◆ WHAT IS NEEDED
Output range, inclusive: from the line containing "(** Types whose" to the line containing "(enum_strictness t = kFidlStrictness_Flexible)". Restate those lines from the data below word for word and only those.

◆ Source records
Content starts
(* ===== verification/FidlSpec.v ===== *)
(** * What a FIDL message is

    The abstract specification of the decoder: the wire format as a grammar.
    [conforms] says that an object of a given type is laid out at a given position
    of a message, which out-of-line objects and which handles it consumes, and
    which places a decoder has to patch.  The rules mention neither the order of
    the walker's checks nor its error handling, and use exact arithmetic.  The
    file also states what the compiler that generates coding tables guarantees
    ([wf_tables]). *)

From S2P Require Import Prelude Utf8Scalar FidlTypes.

(** ** Messages *)

(** How far a traversal has come: the next out-of-line object is at [ool], the
    next handle is number [hidx]. *)
Record cursor := Cursor { ool : Z; hidx : Z }.

(** A place of the message that decoding changes. *)
Inductive patch :=
  | PPointer (pos target : Z)                            (* 8 bytes: the address of [target] *)
  | PHandle (pos index rights subtype : Z)               (* 4 bytes: incoming handle [index] *)
  | PUnknown (pos envelope : Z) (is_resource : FidlIsResource).  (* 8 bytes: the envelope of an unknown member *)

Definition patch_pos (q : patch) : Z :=
  match q with PPointer pos _ | PHandle pos _ _ _ | PUnknown pos _ _ => pos end.
Definition patch_size (q : patch) : Z :=
  match q with PPointer _ _ | PUnknown _ _ _ => 8 | PHandle _ _ _ _ => 4 end.

(** The bytes of [m] from [a] up to [b] are zero. *)
Definition zeros (m : list Z) (a b : Z) : Prop := forall i, a <= i < b -> rd m i = Some 0.

(** What is laid out somewhere: an object of a type, some elements of a struct,
    [n] elements of an array or vector, an envelope with a payload of a known or
    unknown type, or the envelopes of a table from the one of ordinal [i] + 1 on. *)
Inductive item :=
  | IType (type : type_ptr) (pos : Z)
  | IElements (elements : list FidlStructElement) (pos : Z)
  | IArray (n : nat) (type : option type_ptr) (pos stride : Z)
  | IEnvelope (payload : option type_ptr) (is_resource : FidlIsResource) (pos : Z)
  | IEnvelopes (n : nat) (i : Z) (fields : list FidlTableField) (is_resource : FidlIsResource) (pos : Z).

(** The member of a table that the envelope of ordinal [i] + 1 holds. *)
Definition table_payload (i : Z) (fields : list FidlTableField) : option type_ptr * list FidlTableField :=
  match fields with
  | f :: fields' => if ordinal f =? i + 1 then (Some (table_field_type f), fields') else (None, fields)
  | [] => (None, [])
  end.

(** The member of a union with a given ordinal. *)
Definition union_payload (t : FidlCodedUnion) (tag : Z) : option type_ptr :=
  f ← union_fields t !! Z.to_nat (tag - 1); union_field_type f.

(** The value of an enum or of bits, extended to 64 bits. *)
Definition integer_value (t : FidlCodedPrimitiveSubtype) (m : list Z) (pos : Z) : option Z :=
  match t with
  | Uint8 => load 1 m pos
  | Uint16 => load 2 m pos
  | Uint32 => load 4 m pos
  | Uint64 => load 8 m pos
  | Int8 => wrap 64 ∘ to_signed 8 <$> load 1 m pos
  | Int16 => wrap 64 ∘ to_signed 16 <$> load 2 m pos
  | Int32 => wrap 64 ∘ to_signed 32 <$> load 4 m pos
  | Int64 => wrap 64 ∘ to_signed 64 <$> load 8 m pos
  | Bool | Float32 | Float64 => None
  end.

(** Types whose values need no further look. *)
Definition plain (t : fidl_type) : bool :=
  match t with
  | TypePrimitive t => negb (bool_decide (primitive_type t = Bool))
  | TypeEnum t => bool_decide (enum_strictness t = kFidlStrictness_Flexible)
  | TypeBits t => bool_decide (bits_strictness t = kFidlStrictness_Flexible)
  | _ => false
  end.

(** The width in bytes, the offset and the mask of a padding element. *)
Definition padding_of (e : FidlStructElement) : option (nat * Z * Z) :=
  match e with
  | Field _ _ _ => None
  | Padding64 offset mask => Some (8%nat, offset, mask)
  | Padding32 offset mask => Some (4%nat, offset, mask)
  | Padding16 offset mask => Some (2%nat, offset, mask)
  end.

Definition padding_ok (width : nat) (m : list Z) (pos mask : Z) : Prop :=
  exists v, load width m pos = Some v /\ Z.land v mask = 0.

Section Grammar.
Context {abi : FidlAbi} (tbl : tables).
(** The message and its length. *)
Context (m : list Z).

(** An out-of-line object of [size] bytes starts at the cursor, is padded with
    zeros to the alignment, and fits the message. *)
Definition out_of_line (c : cursor) (size : Z) (c' : cursor) : Prop :=
  ool c' = align_up (ool c + size) /\ ool c' <= len m /\ hidx c' = hidx c /\
  zeros m (ool c + size) (ool c').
Content ends
◆ WRITTEN ANSWER
(** Types whose values need no further look. *)
Definition plain (t : fidl_type) : bool :=
  match t with
  | TypePrimitive t => negb (bool_decide (primitive_type t = Bool))
  | TypeEnum t => bool_decide (enum_strictness t = kFidlStrictness_Flexible)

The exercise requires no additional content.